Successfully built 20d1a201d6ed
Successfully tagged metrics-drivers:latest
Create environment file:
FLASK_APP=core
FLASK_ENV=development
CONFIG=DevConfig
DRIVERS_SETTINGS_SOURCE='TEST'
DB_USER=your_db_user
DB_PASSWORD=your_db_password
DB_HOST=your_db_host
DB_NAME=your_db_name
DB_PORT=your_db_port
TOKENS_KEY=your_tokens_key
TOKENS_EMAIL=your_tokens_email
TOKENS_PASSWD=your_tokens_passwd
ALTMETRICS_USER=your_altmetrics_user
ALTMETRICS_PASSWORD=your_altmetrics_password
TRANSLATION_API_BASE=your_translation_api_base
REDIS_HOST=your_redis_host
REDIS_PORT=your_redis_port
RMQ_AMQ_SCHEME=your_rmq_amq_scheme
RMQ_USER=your_rmq_user
RMQ_PASSWORD=your_rmq_password
RMQ_HOST=your_rmq_host
RMQ_PORT=your_rmq_port
RMQ_VHOST=your_rmq_vhost
CONSUL_HOST=your_consul_host
CONSUL_TOKEN=your_consul_token
SENTRY_DSN=your_sentry_dsn
METRICS_API_BASE=your_metrics_api_base
Execute the container:
- docker run --env-file docker/env.docker -it --rm -p 80:80 metrics-drivers
Install every component locally
The second option is meant to be for developers which involves installing locally as a step-to-step installation, therefore previous knowledge of Python, Flask and microservices would be ideal.

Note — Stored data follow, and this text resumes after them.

(** ** [detectScenesFrameBased] *)






(** ** [POST /extract] *)

Lemma extractRoute_proceed_inv w files body seg :
  extractRoute w files body = Proceed seg ->
  exists (info : VideoInfo.t) (s0 e0 : Z),
    Files.isPathSafe files = true
    /\ Files.fileExists files = true
    /\ getVideoInfo w = Ok info
    /\ parse (ExtractBody.start_frame body) = Some s0
    /\ parse (ExtractBody.end_frame body) = Some e0
    /\ Validation.valid
         (validateFrames (extractStart body s0) (extractEnd body s0 e0)
            (VideoInfo.total_frames info)) = true
    /\ seg = {| Segment.startFrame := extractStart body s0;
                Segment.endFrame := extractEnd body s0 e0;
                Segment.startTime :=
                  (inject_Z (extractStart body s0 - 1)
                   / JS.or (ExtractBody.fps body) (VideoInfo.fps info))%Q;
                Segment.duration :=
                  (inject_Z (extractEnd body s0 e0 - extractStart body s0 + 1)
                   / JS.or (ExtractBody.fps body) (VideoInfo.fps info))%Q |}.
Proof.
  unfold extractRoute.
  destruct (ExtractBody.filepath body); cbn [negb]; [|discriminate].
  destruct (is_undefined _ || is_undefined _); [discriminate|].
  destruct (Files.isPathSafe files); cbn [negb]; [|discriminate].
  destruct (Files.fileExists files); cbn [negb]; [|discriminate].
  destruct (getVideoInfo w) as [info|e]; [|discriminate].
  destruct (parse (ExtractBody.start_frame body)) as [s0|]; [|discriminate].
  destruct (parse (ExtractBody.end_frame body)) as [e0|]; [|discriminate].
  fold (extractStart body s0).
  assert (E : match ExtractBody.extract_frames body with
              | Given extractLength =>
                  match extractLength with
                  | Some l =>
                      if l >? 0 then extractStart body s0 + l - 1 else e0
                  | None => e0
                  end
              | _ => extractStart body s0 + (e0 - s0)
              end = extractEnd body s0 e0).
  { unfold extractEnd. destruct (ExtractBody.extract_frames body) as [| |[l|]];
      reflexivity. }
  rewrite E. fold (validateFrames (extractStart body s0) (extractEnd body s0 e0)
                     (VideoInfo.total_frames info)).
  destruct (Validation.valid _) eqn:Ev; cbn [negb]; [|discriminate].
  intros [= <-]. exists info, s0, e0. repeat split. exact Ev.
Qed.

(** X14: whenever [POST /extract] goes on to call [extractSegment], the path
    was accepted, the file exists, the video was probed, and the range it
    extracts lies within the video: 1 <= startFrame <= endFrame <=
    total_frames, with at most 1000 frames. *)
Theorem extractRoute_within_video :
  forall (w : World.t) (files : Files.t) (body : ExtractBody.t)
         (seg : Segment.t),
    extractRoute w files body = Proceed seg ->
    exists info : VideoInfo.t,
      getVideoInfo w = Ok info
      /\ Files.isPathSafe files = true
      /\ Files.fileExists files = true
      /\ 1 <= Segment.startFrame seg
      /\ Segment.startFrame seg <= Segment.endFrame seg
      /\ Segment.endFrame seg <= VideoInfo.total_frames info
      /\ Segment.endFrame seg - Segment.startFrame seg + 1 <= 1000.
Proof.
  intros w files body seg H.
  destruct (extractRoute_proceed_inv w files body seg H)
    as [info [s0 [e0 [H1 [H2 [H3 [_ [_ [Hv ->]]]]]]]]].
  apply validateFrames_valid_iff in Hv. exists info.
  cbn [Segment.startFrame Segment.endFrame]. intuition.
Qed.
(* ===== verification/Prelude.v ===== *)
(** * Verification of hf-csi-driver

    A Kubernetes CSI driver that mounts Hugging Face buckets and repositories with
    FUSE.  kubelet asks the node plugin to publish a volume at a target path.  In
    sidecar mode the plugin opens /dev/fuse, mounts it there and hands the
    descriptor to a container in the workload pod; in mount-pod mode it creates a
    pod of its own per source, waits for that pod's mount and bind-mounts it.  A
    second mode of the binary is an admission webhook that injects the sidecar.

    ** Modelling

    A Go function that only computes is a Rocq function.  One that acts is a [prog]
    (Effects.v): it returns, panics, uses the memory the goroutines share, or makes
    a [call] (to the kernel, the file system, the API server, the clock, another
    goroutine, a lock) and continues with the answer.  The environment that answers
    is arbitrary; it may change the shared memory at every call, which is what the
    other goroutines do meanwhile.  What a theorem assumes about it is a [rely]:
    [any] (nothing), [quiet] (no other goroutine touches the memory), or a stated
    piece of documented behaviour (the API server's versions in HFMount.v, the
    kernel's mounts at one target in TargetTable.v, the node's taints
    and the patches to them in StartupTaint.v).  Errors are values of [gerror]; a nil error is [None].  Results
    are read off the [run] of a program: how it ended, the memory, the world, and
    the trace of calls with their answers.

    Strings are byte strings, as Go's; int is unbounded Z (counters and streaks of
    the code stay far below 2^63), machine words of SHA-256 and of control messages
    are kept at their width.  The order in which Go ranges over a map is chosen by
    the environment ([range_order] below).

    ** Files

    Go's libraries, as far as they are used: GoStrings.v (strings, strconv,
    path/filepath, net/url escapes), Sha256.v, GoTime.v (RFC 3339), GoErrors.v,
    Json.v, Url.v; Unstructured.v and Kube.v (the objects of the API).

    Data: Names.v (identifiers, labels, paths: podmounter.go, node.go, hfmount.go),
    Resources.v (resources.go), MountArgs.v (mounter.go, resources.go).

    Effects.v and History.v: programs, weakest preconditions over a rely, predicates
    on the calls of a program ([emits], [simple], [returns], [respects]);
    Descriptors.v: ownership of file descriptors.

    Node plugin (pkg/driver):
    - MountInfo.v: fuse_mountinfo.go, mount_linux.go, unmount_linux.go;
    - HFMount.v: hfmount.go;
    - Sweeper.v, SweeperRun.v: fuse_sweeper.go, fuse_sweeper_linux.go;
    - PodMounter.v and PodLifecycle.v: podmounter.go (locks, pods, waits, Mount,
      Unmount; watching, repair, clean-up, recovery), specified in RefMutex.v,
      PodMounterSpec.v, MountPodSpec.v, PodSafety.v and PodHeal.v;
    - Mounter.v: the interface of mounter.go, with PodMounter as an instance, and
      TargetTable.v: the laws the node service needs of a mounter;
    - Sidecar.v: sidecar_mounter_linux.go, specified in SidecarSpec.v;
    - Node.v: node.go and the token files of mounter.go, specified in NodeSpec.v and,
      over whole histories of requests, in VolumeCycle.v;
    - VolData.v: voldata_reconciler.go;  StartupTaint.v: startup_taint.go;
    - Driver.v: driver.go, identity.go, controller.go and node mode of main.go.

    Main.v: the flags and the modes of cmd/hf-csi-driver/main.go.

    FdChannel.v: pkg/util/fdchannel.go.  Webhook.v and WebhookSpec.v: pkg/webhook.

    ** What is shown

    - Mounting in pods: which failures keep or delete the mount pod and its object,
      that Mount ends, that Unmount gives a pod up only with its last target, that
      clean-up spares what live pods use, that the pod healed from the object a
      Mount stored is the pod that Mount made, that pods are well formed, and that
      one goroutine at a time works on a source.
    - Sidecar volumes: a mount is all or nothing, a handoff is always resolved, no
      descriptor leaks, unpublishing cannot block on the daemon, a republish mounts
      nothing twice; and over any history of requests and restarts the target
      carries at most one mount and the answers are true.
    - Requests: exactly the ill-formed ones are invalid arguments; credentials do
      not survive an unpublish.
    - HFMount objects: no update is lost, and stale attachments go, no others.
    - The sweeper aborts only confirmed orphans, once, recognises the daemons the
      driver itself started, and a run on a node refines this specification.
    - The reconciler writes only for volumes it owns, all or nothing; the startup
      taint is lifted only after registration, by patches that lose no other change.
    - The webhook's admission in every case, that it is idempotent, and how far it
      agrees with the driver on read-only volumes.
    - Codecs: mount tables, RFC 3339, control messages, JSON, command lines.

    ** Fuel and bounds

    [fuel] counts the iterations of a loop that waits: polls of a deadline loop, ticks
    of a background loop.  [Exhausted] is the result of running out.  [Mount_returns]
    gives the fuel that suffices for Mount when timers fire; the background loops
    run until the process ends, and their theorems hold of every prefix.  Other
    recursions with fuel are given the length of their input.  32 (unmounts of a
    stack, descriptors) and 5 (retries of an update) are the program's own limits.

    ** Parameters

    Code that is not in the repository: quantities ([QuantityLib], with the laws
    [QuantityLaws]), the general case of time.Parse ([TimeLib]), mount-utils'
    IsCorruptedMnt ([MountLib]), lower case outside ASCII ([UnicodeLower]), encoding
    of pods ([PodCodec]), URL authorities with user information or brackets
    ([AuthorityLib]).

    ** Not modelled

    The parsing of the command line (package flag), gRPC, client-go and
    controller-runtime themselves (their results are parameters or answers), the
    stubs for other platforms, logging, and the daemon in the containers. *)
From stdpp Require Export base tactics option list gmap strings fin_maps.
From Stdlib Require Export ZArith Lia.
From Stdlib Require Export Sorting.Permutation.

#[export] Set Default Goal Selector "!".

(** ** Scope and notations of the development *)

Declare Scope go_scope.
Delimit Scope go_scope with go.

(** [s +++ t]: Go's string concatenation [s + t]. *)
Infix "+++" := String.append (at level 60, right associativity) : go_scope.
#[global] Open Scope go_scope.
#[global] Arguments String.append !_ _ / : simpl nomatch.

(** ** Hint databases *)

(** [go_str]: rewriting with Go's string helpers; [go_eff]: rewriting of effectful
    programs; [go_trace]: closure properties of trace predicates. *)
Create Rewrite HintDb go_str.
Create Rewrite HintDb go_eff.
Create HintDb go_trace.

(** ** Iteration over a Go map

    Go leaves the iteration order of a map unspecified and varies it from one
    [range] statement to the next.  A loop over a map is modelled by a list of
    choices [code]: the next key visited is the one at position [c mod length]
    of those that remain.  Every list of choices yields a permutation of the
    entries, and every permutation is the result of some choices. *)
Fixpoint remove_nth {A} (n : nat) (l : list A) : list A :=
  match l, n with
  | [], _ => []
  | _ :: l', 0 => l'
  | x :: l', S n' => x :: remove_nth n' l'
  end.

Fixpoint shuffle {A} (fuel : nat) (code : list nat) (l : list A) : list A :=
  match fuel with
  | 0 => l
  | S fuel' =>
      let i := default 0 (head code) `mod` length l in
      match l !! i with
      | None => l
      | Some x => x :: shuffle fuel' (tail code) (remove_nth i l)
      end
  end.

(** The entries of a map in the order a [range] statement visits them. *)
Definition range_order {A} (code : list nat) (l : list A) : list A :=
  shuffle (length l) code l.

(** ** Machine integers *)

(** Two's complement wrap-around at 32 and 64 bits. *)
Definition wrap32 (z : Z) : Z := ((z + 2^31) `mod` 2^32 - 2^31)%Z.
Definition in_int64 (z : Z) : bool := bool_decide (-(2^63) ≤ z < 2^63)%Z.

(** ** Tactics *)

(** Splits every conjunction, pair and existential of the context. *)
Ltac go_destruct :=
  repeat match goal with
  | H : _ ∧ _ |- _ => destruct H
  | H : ∃ _, _ |- _ => destruct H
  | H : (_, _) = (_, _) |- _ => injection H as H
  | H : Some _ = Some _ |- _ => injection H as H
  end; subst.

(** Case analysis on the scrutinee of the first [match] or [if] of the goal. *)
Ltac go_case :=
  match goal with
  | |- context [match ?x with _ => _ end] =>
      lazymatch x with
      | context [match _ with _ => _ end] => fail
      | _ => destruct x eqn:?
      end
  end.

(** ** Generic lemmas *)

Lemma remove_nth_perm {A} (l : list A) i x :
  l !! i = Some x → x :: remove_nth i l ≡ₚ l.
Proof.
  revert i. induction l as [|y l IH]; intros [|i] H; simplify_eq/=; [done|].
  rewrite <- (IH i H) at 2. apply perm_swap.
Qed.

Lemma shuffle_perm {A} n code (l : list A) : shuffle n code l ≡ₚ l.
Proof.
  revert code l. induction n as [|n IH]; intros code l; simpl; [done|].
  destruct (l !! _) as [x|] eqn:E; [|done].
  rewrite IH. by apply remove_nth_perm.
Qed.

Lemma range_order_perm {A} code (l : list A) : range_order code l ≡ₚ l.
Proof. apply shuffle_perm. Qed.

Lemma elem_of_range_order {A} code (l : list A) x :
  x ∈ range_order code l ↔ x ∈ l.
Proof. by rewrite range_order_perm. Qed.

Lemma NoDup_range_order {A} code (l : list A) :
  NoDup (range_order code l) ↔ NoDup l.
Proof. by rewrite range_order_perm. Qed.

Lemma wrap32_small z : (-(2^31) ≤ z < 2^31)%Z → wrap32 z = z.
Proof. intros H. unfold wrap32. rewrite Z.mod_small; lia. Qed.

Lemma wrap32_bounds z : (-(2^31) ≤ wrap32 z < 2^31)%Z.
Proof.
  unfold wrap32. pose proof (Z.mod_pos_bound (z + 2^31) (2^32)). lia.
Qed.
(* ===== verification/Url.v ===== *)
(** * package net/url

    [url.Parse] as far as the driver reads its result: scheme, host and path.
    Authorities with user information or a bracketed address are left to a
    parameter; no endpoint of the driver has one. *)
From S2P Require Import Prelude GoStrings GoErrors.
From Stdlib Require Import Ascii.

Local Open Scope Z_scope.

Record URL := { Scheme : string; Host : string; Path : string }.

(** The host of an authority containing an at sign or an opening bracket. *)
Class AuthorityLib := parse_special_authority : string → result string.

Definition url_error (msg : string) : gerror := Errorf msg [] [].

(** ** Percent escapes *)

Inductive escape_mode := encodePath | encodeHost | encodeFragment.

Definition unhex (c : ascii) : option Z :=
  let b := byte c in
  if in_range 48 57 b then Some (b - 48)
  else if in_range 97 102 b then Some (b - 87)
  else if in_range 65 70 b then Some (b - 55)
  else None.

(** ASCII bytes a host may contain unescaped. *)
Definition host_byte (c : ascii) : bool :=
  is_alnum c ||
  existsb (Z.eqb (byte c)) [33; 36; 38; 39; 40; 41; 42; 43; 44; 59; 61; 58; 91; 93; 60; 62; 34;
                            45; 95; 46; 126].

Definition is_host (mode : escape_mode) : bool := match mode with encodeHost => true | _ => false end.

(** In a host only bytes that are not ASCII, and the per cent sign, may be escaped. *)
Fixpoint unescape (mode : escape_mode) (s : string) : result string :=
  match s with
  | EmptyString => Ok ""%string
  | String c s1 =>
      if Ascii.eqb c "%" then
        match s1 with
        | String a (String b s2) =>
            match unhex a, unhex b with
            | Some x, Some y =>
                if is_host mode && (x <? 8) && negb ((x =? 2) && (y =? 5))
                then Err (url_error "invalid URL escape %q")
                else match unescape mode s2 with
                     | Ok r => Ok (String (chr (16 * x + y)) r)
                     | Err e => Err e
                     end
            | _, _ => Err (url_error "invalid URL escape %q")
            end
        | _ => Err (url_error "invalid URL escape %q")
        end
      else if is_host mode && is_ascii c && negb (host_byte c)
      then Err (url_error "invalid character %q in host name")
      else match unescape mode s1 with
           | Ok r => Ok (String c r)
           | Err e => Err e
           end
  end.

(** ** Parts *)

(** The scheme ([""] for none) and the rest. *)
Fixpoint get_scheme_go (first : bool) (s : string) : option (string * string) :=
  match s with
  | EmptyString => None
  | String c s' =>
      if is_lower c || is_upper c then
        match get_scheme_go false s' with Some (sch, rest) => Some (String c sch, rest) | None => None end
      else if (is_digit c || existsb (Ascii.eqb c) ["+"; "-"; "."]%char) && negb first then
        match get_scheme_go false s' with Some (sch, rest) => Some (String c sch, rest) | None => None end
      else if Ascii.eqb c ":" then Some (""%string, s')
      else None
  end.

Definition getScheme (rawURL : string) : result (string * string) :=
  if HasPrefix rawURL ":" then Err (url_error "missing protocol scheme")
  else Ok (default (""%string, rawURL) (get_scheme_go true rawURL)).

(** [strings.Cut] at a byte; without it everything is before. *)
Definition CutByte (s : string) (c : ascii) : string * string :=
  match IndexByte s c with
  | Some i => (s_take i s, s_drop (S i) s)
  | None => (s, ""%string)
  end.

(** A port after the last colon, if any: digits only. *)
Definition valid_port (host : string) : bool :=
  match reverse (Split host ":") with
  | [] | _ :: [] => true
  | port :: _ => str_all is_digit port
  end.

Definition parseAuthority `{AuthorityLib} (authority : string) : result string :=
  if Contains authority "@" || Contains authority "[" then parse_special_authority authority
  else if negb (valid_port authority) then Err (url_error "invalid port %q after host")
  else unescape encodeHost authority.

Definition ctl_byte (c : ascii) : bool := (byte c <? 32) || (byte c =? 127).

(** ** Parse *)

(** The rest after scheme and query: authority, then path. *)
Definition parse_hier `{AuthorityLib} (scheme rest : string) : result URL :=
  let with_path host p :=
    match unescape encodePath p with
    | Ok path => Ok {| Scheme := scheme; Host := host; Path := path |}
    | Err e => Err e
    end in
  if HasPrefix rest "//" && (negb (String.eqb scheme "") || negb (HasPrefix rest "///")) then
    let a := s_drop 2 rest in
    let '(authority, path) := match IndexByte a "/" with
                              | Some i => (s_take i a, s_drop i a)
                              | None => (a, ""%string)
                              end in
    match parseAuthority authority with
    | Ok host => with_path host path
    | Err e => Err e
    end
  else with_path ""%string rest.

Definition parse_url `{AuthorityLib} (rawURL : string) : result URL :=
  if negb (str_all (λ c, negb (ctl_byte c)) rawURL)
  then Err (url_error "net/url: invalid control character in URL")
  else if String.eqb rawURL "*" then Ok {| Scheme := ""; Host := ""; Path := "*" |}
  else match getScheme rawURL with
  | Err e => Err e
  | Ok (scheme, rest) =>
      let scheme := map_bytes lower_byte scheme in
      let rest := (CutByte rest "?").1 in
      if negb (HasPrefix rest "/") && negb (String.eqb scheme "")
      then Ok {| Scheme := scheme; Host := ""; Path := "" |}       (* opaque *)
      else if negb (HasPrefix rest "/") && Contains (CutByte rest "/").1 ":"
      then Err (url_error "first path segment in URL cannot contain colon")
      else parse_hier scheme rest
  end.

Definition Parse `{AuthorityLib} (rawURL : string) : result URL :=
  let '(u, frag) := CutByte rawURL "#" in
  match parse_url u with
  | Err e => Err e
  | Ok url =>
      match unescape encodeFragment frag with
      | Ok _ => Ok url
      | Err e => Err e
      end
  end.

(** ** Facts *)

(** Bytes that stand for themselves in a path. *)
Definition plain_path_byte (c : ascii) : bool :=
  negb (ctl_byte c) && negb (existsb (Z.eqb (byte c)) [37; 63; 35]).

Lemma unescape_plain s : str_all plain_path_byte s = true → unescape encodePath s = Ok s.
Proof.
  induction s as [|c s IH]; [done|]. cbn [str_all unescape]. intros [Hc Hs]%andb_true_iff.
  assert (Ascii.eqb c "%" = false) as ->.
  { destruct (Ascii.eqb_spec c "%") as [->|]; [by vm_compute in Hc|done]. }
  cbn [is_host andb]. by rewrite IH.
Qed.

Lemma CutByte_none s c :
  str_all (λ d, negb (Ascii.eqb c d)) s = true → CutByte s c = (s, ""%string).
Proof. intros Hs. unfold CutByte. by rewrite (proj2 (IndexByte_None s c) Hs). Qed.

Lemma plain_not (c : ascii) s :
  plain_path_byte c = false → str_all plain_path_byte s = true →
  str_all (λ d, negb (Ascii.eqb c d)) s = true.
Proof.
  intros Hc. apply str_all_impl. intros d Hd.
  destruct (Ascii.eqb_spec c d) as [->|]; [congruence|done].
Qed.

(** An absolute plain path after a scheme of letters and two slashes. *)
Lemma Parse_absolute `{AuthorityLib} (p : string) :
  str_all plain_path_byte p = true → HasPrefix p "/" = true →
  Parse ("unix://" +++ p) = Ok {| Scheme := "unix"; Host := ""; Path := p |}.
Proof.
  intros Hp Hr. set (u := "unix://" +++ p).
  assert (Hu : str_all plain_path_byte u = true) by (unfold u; rewrite str_all_app, Hp; done).
  unfold Parse. rewrite CutByte_none by (by apply plain_not). cbv iota beta.
  assert (parse_url u = Ok {| Scheme := "unix"; Host := ""; Path := p |}) as ->; [|done].
  unfold parse_url.
  assert (str_all (λ c, negb (ctl_byte c)) u = true) as ->.
  { eapply str_all_impl, Hu. intros c. unfold plain_path_byte. by destruct (ctl_byte c). }
  cbn [negb]. change (String.eqb u "*") with false. cbv iota.
  change (getScheme u) with (@Ok (string * string) ("unix"%string, "//" +++ p)). cbv iota beta.
  rewrite (CutByte_none ("//" +++ p) "?").
  2:{ rewrite str_all_app. by rewrite (plain_not "?" p). }
  change (map_bytes lower_byte "unix") with "unix"%string. cbn [fst].
  change (HasPrefix ("//" +++ p) "/") with true. cbn [negb andb].
  unfold parse_hier. change (HasPrefix ("//" +++ p) "//") with true.
  change (String.eqb "unix" "") with false. cbn [negb orb andb].
  change (s_drop 2 ("//" +++ p)) with p.
  assert (IndexByte p "/" = Some 0%nat) as ->.
  { destruct p as [|c p]; [done|]. cbn [IndexByte].
    change (Ascii.eqb "/" c && HasPrefix p "" = true) in Hr.
    by apply andb_true_iff in Hr as [-> _]. }
  cbn [s_take s_drop]. change (parseAuthority "") with (@Ok string ""%string). cbv iota beta.
  by rewrite unescape_plain.
Qed.
(** C17. The stale-attachment cleaner removes, in one update that loses no other
    writer's change, exactly the attachments whose pod is not live and that were
    stale when the run read the clock; it returns the number of those it keeps. *)
Theorem removeStaleWorkloads_committed (h : env crd_world) name live threshold s w :
  env_ok api_server h → versioned w →
  let o := run h (removeStaleWorkloads name live threshold) s w in
  match o_res o with
  | Done (count, None) =>
      committed name (o_world o)
        (λ old, ∃ now, Ev Now now ∈ o_trace o ∧
           forallb (keep_workload live now threshold) (workloads_of (spec_of old)) = true ∧
           count = Z.of_nat (length (workloads_of (spec_of old))))
        (λ old new, ∃ now, Ev Now now ∈ o_trace o ∧
           let rest := List.filter (keep_workload live now threshold) (workloads_of (spec_of old)) in
           new = with_workloads old rest ∧ count = Z.of_nat (length rest))
  | Done (_, Some _) => True
  | Panicked => ∃ old, (name, old) ∈ states (o_world o) ∧ spec_of old = None
  | Exhausted => False
  end.
Proof.
  intros Hh Hw.
  refine (run_wp _ _ _ _ _ _ Hh (removal_wp _ name (λ tr now, Ev Now now ∈ tr)
    (λ now, keep_workload live now threshold) (λ spec,
    now ← call_ Now;
    store_remaining spec (workloads_of spec)
      (List.filter (keep_workload live now threshold) (workloads_of spec))) s w _ _ eq_refl Hw)).
  { intros tr tr' now Hsub Hin. by apply Hsub. }
  intros o s1 w1. simpl. intros now s2 w2 _.
  eapply wp_mono; [|apply store_remaining_wp].
  intros r ? ? ?. destruct r as [[c [[spec'|]|e]]| |]; simpl; try done;
    intros [? ?]; exists now; (split; [apply list_elem_of_here|done]).
Qed.

Lemma wfield_entry podUID target t k :
  wfield (workload_entry podUID target t) k =
    (map_of_pairs [("podUID", UStr podUID); ("targetPath", UStr target);
                   ("attachmentTime", UStr (FormatRFC3339 t))]%string) !! k.
Proof. done. Qed.

(** C35. Grace period: an attachment [addWorkload] wrote at [t] is removed by the
    cleaner exactly when its pod is not live and more than the threshold has
    passed since [t] (to the second); before that, a pod the API server does not
    list yet cannot lose its attachment. *)
Theorem attachment_grace podUID target t live now threshold :
  in_years t → 0 ≤ threshold < 2^63 - 1 →
  keep_workload live now threshold (workload_entry podUID target t) = true ↔
    podUID ∈ live ∨ now - t / second * second ≤ threshold.
Proof.
  intros Ht Hth. unfold keep_workload, isStale. rewrite !wfield_entry.
  change (as_str (_ !! "podUID"%string)) with podUID.
  change (as_str (_ !! "attachmentTime"%string)) with (FormatRFC3339 t).
  unfold ParseRFC3339. rewrite parse_format_years by done.
  assert (IsZero (t / second * second) = false) as ->.
  { unfold IsZero, zero_time, in_years, second in *. apply Z.eqb_neq.
    Z.to_euclidean_division_equations; lia. }
  cbn [negb andb]. rewrite orb_true_iff, bool_decide_eq_true, negb_true_iff, Z.ltb_ge.
  unfold Sub. apply or_iff_compat_l. lia.
Qed.
End HFMountSpec.
(* ===== verification/PodMounter.v ===== *)
(** * Mount pods (pkg/driver/podmounter.go): locks, pods, waits, Mount and Unmount

    [PodMounter] delegates each FUSE mount to a pod of its own on the node and
    bind-mounts the pod's mount onto the target.  The maps its methods share are
    in [mem]; the constant fields are in [PMConfig].  The background operations
    are in PodLifecycle.v. *)
From S2P Require Import Prelude GoStrings Sha256 GoTime GoErrors Unstructured Resources.
From S2P Require Import Names MountArgs Kube Effects MountInfo HFMount.

Local Open Scope Z_scope.

Definition podReadyTimeout : Z := 2 * minute.
Definition podReadyPoll : Z := second.
Definition mountReadyPollPM : Z := 500 * millisecond.
Definition podDeletionTimeout : Z := 60 * second.
Definition DefaultMountReadyTimeout : Z := 90 * second.
Definition crashLoopRestartThreshold : Z := 2.

(** [mount.IsCorruptedMnt] of k8s.io/mount-utils. *)
Class MountLib := IsCorruptedMnt : gerror → bool.

(** ** refMutex *)

(** [sourceLocks] maps a source to the address of its mutex; the counters are in a
    heap, because a goroutine keeps the address it got. *)
Definition set_locks (locks : gmap string nat) (refs : gmap nat Z) (next : nat) (s : mem) : mem :=
  Mem (binds s) locks refs next (sidecarVolumes s) (pendingSidecarMinors s).

Definition acquire_in (source : string) (s : mem) : nat * mem :=
  match sourceLocks s !! source with
  | Some lk =>
      (lk, set_locks (sourceLocks s) (<[lk := default 0 (lockRefs s !! lk) + 1]> (lockRefs s))
             (nextLock s) s)
  | None =>
      let lk := nextLock s in
      (lk, set_locks (<[source := lk]> (sourceLocks s)) (<[lk := 0 + 1]> (lockRefs s)) (S lk) s)
  end.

Please, make sure you’ve gone through the system requirements specified in section 2 of this documentation before proceeding with the setup.
First, clone the repository metrics-drivers: https://gitlab.com/ubiquitypress/metrics-drivers-wrapper
Set up a virtual environment:
with Pyenv
- $ pyenv virtualenv 3.10.6 <name>
with Venv
- $ virtualenv [directory]
- $ source myvenv/bin/activate
Install requirements
pip install -r requirements.txt
Create a file ~/.bash_aliases
, with the content:
# ==========================
# METRICS-DRIVERS-DB-WRAPPER
# ==========================
alias go2metrics-service="cd ~/Documents/projects/metrics-drivers-wrapper; pyenv activate metrics-drivers"
alias with_md_env_="~/.bash_scripts/load_metrics_drivers_env.bash"
alias with_md_env_test="~/.bash_scripts/load_metrics_drivers_env_test.bash"
alias flask_metrics_="with_md_env_ flask"
alias flask_metrics_shell="with_md_env_ flask shell"
alias flask_metrics_run_tests="with_md_env_test python -m unittest discover core.tests -t . -v"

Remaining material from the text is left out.